**Excerpted data:**
Definition list_parts_request_path (key upload_id : list byte) (token : option (list byte)) : list byte :=
  key ++ lit "?uploadId=" ++ upload_id ++
  match token with
  | Some t => lit "&part-number-marker=" ++ aws_byte_buf_append_encoding_uri_param t
  | None => []
  end.

Definition aws_s3_list_parts_operation_new {A} (key upload_id : list byte) (on_part : listed_part → A → A * bool)
    : paginated_operation A :=
  mkOperation (lit "ListPartsResult") (lit "NextPartNumberMarker")
    (λ token, Success (list_parts_request_path key upload_id token)) (s_xml_on_ListPartsResult_child on_part).

(** * ListObjectsV2 *)

(** [struct aws_s3_object_info]; a common prefix has no key. *)
Record object_info := mkObject {
  object_prefix : list byte;
  object_key : list byte;
  object_listed_size : Z;
  object_e_tag : list byte;
}.
#[export] Instance object_info_eta : Eta object_info := λ o,
  mkObject (object_prefix o) (object_key o) (object_listed_size o) (object_e_tag o).

Definition s_on_contents_node (n : xml_node) (o : object_info) : object_info * bool :=
  if name_is n "ETag" then
    match xml_body n with Some v => (o <| object_e_tag := v |>, true) | None => (o, false) end
  else if name_is n "Key" then
    match xml_body n with Some v => (o <| object_key := v |>, true) | None => (o, false) end
  else if name_is n "LastModified" then
    match xml_body n with Some v => (o, aws_date_time_init_from_str_cursor v) | None => (o, false) end
  else if name_is n "Size" then
    match xml_body n with
    | Some v => match aws_byte_cursor_utf8_parse_u64 v with
                | Some z => (o <| object_listed_size := z |>, true)
                | None => (o, false)
                end
    | None => (o, false)
    end
  else (o, true).

Definition s_on_common_prefixes_node (n : xml_node) (o : object_info) : object_info * bool :=
  if name_is n "Prefix" then
    match xml_body n with Some v => (o <| object_prefix := v |>, true) | None => (o, false) end
  else (o, true).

**The problem:** Exactly as they stand above, write out the entries.

**Exercise response:**
Definition list_parts_request_path (key upload_id : list byte) (token : option (list byte)) : list byte :=
  key ++ lit "?uploadId=" ++ upload_id ++
  match token with
  | Some t => lit "&part-number-marker=" ++ aws_byte_buf_append_encoding_uri_param t
  | None => []
  end.

Definition aws_s3_list_parts_operation_new {A} (key upload_id : list byte) (on_part : listed_part → A → A * bool)
    : paginated_operation A :=
  mkOperation (lit "ListPartsResult") (lit "NextPartNumberMarker")
    (λ token, Success (list_parts_request_path key upload_id token)) (s_xml_on_ListPartsResult_child on_part).

(** * ListObjectsV2 *)

(** [struct aws_s3_object_info]; a common prefix has no key. *)
Record object_info := mkObject {
  object_prefix : list byte;
  object_key : list byte;
  object_listed_size : Z;
  object_e_tag : list byte;
}.
#[export] Instance object_info_eta : Eta object_info := λ o,
  mkObject (object_prefix o) (object_key o) (object_listed_size o) (object_e_tag o).

Definition s_on_contents_node (n : xml_node) (o : object_info) : object_info * bool :=
  if name_is n "ETag" then
    match xml_body n with Some v => (o <| object_e_tag := v |>, true) | None => (o, false) end
  else if name_is n "Key" then
    match xml_body n with Some v => (o <| object_key := v |>, true) | None => (o, false) end
  else if name_is n "LastModified" then
    match xml_body n with Some v => (o, aws_date_time_init_from_str_cursor v) | None => (o, false) end
  else if name_is n "Size" then
    match xml_body n with
    | Some v => match aws_byte_cursor_utf8_parse_u64 v with
                | Some z => (o <| object_listed_size := z |>, true)
                | None => (o, false)
                end
    | None => (o, false)
    end
  else (o, true).

Definition s_on_common_prefixes_node (n : xml_node) (o : object_info) : object_info * bool :=
  if name_is n "Prefix" then
    match xml_body n with Some v => (o <| object_prefix := v |>, true) | None => (o, false) end
  else (o, true).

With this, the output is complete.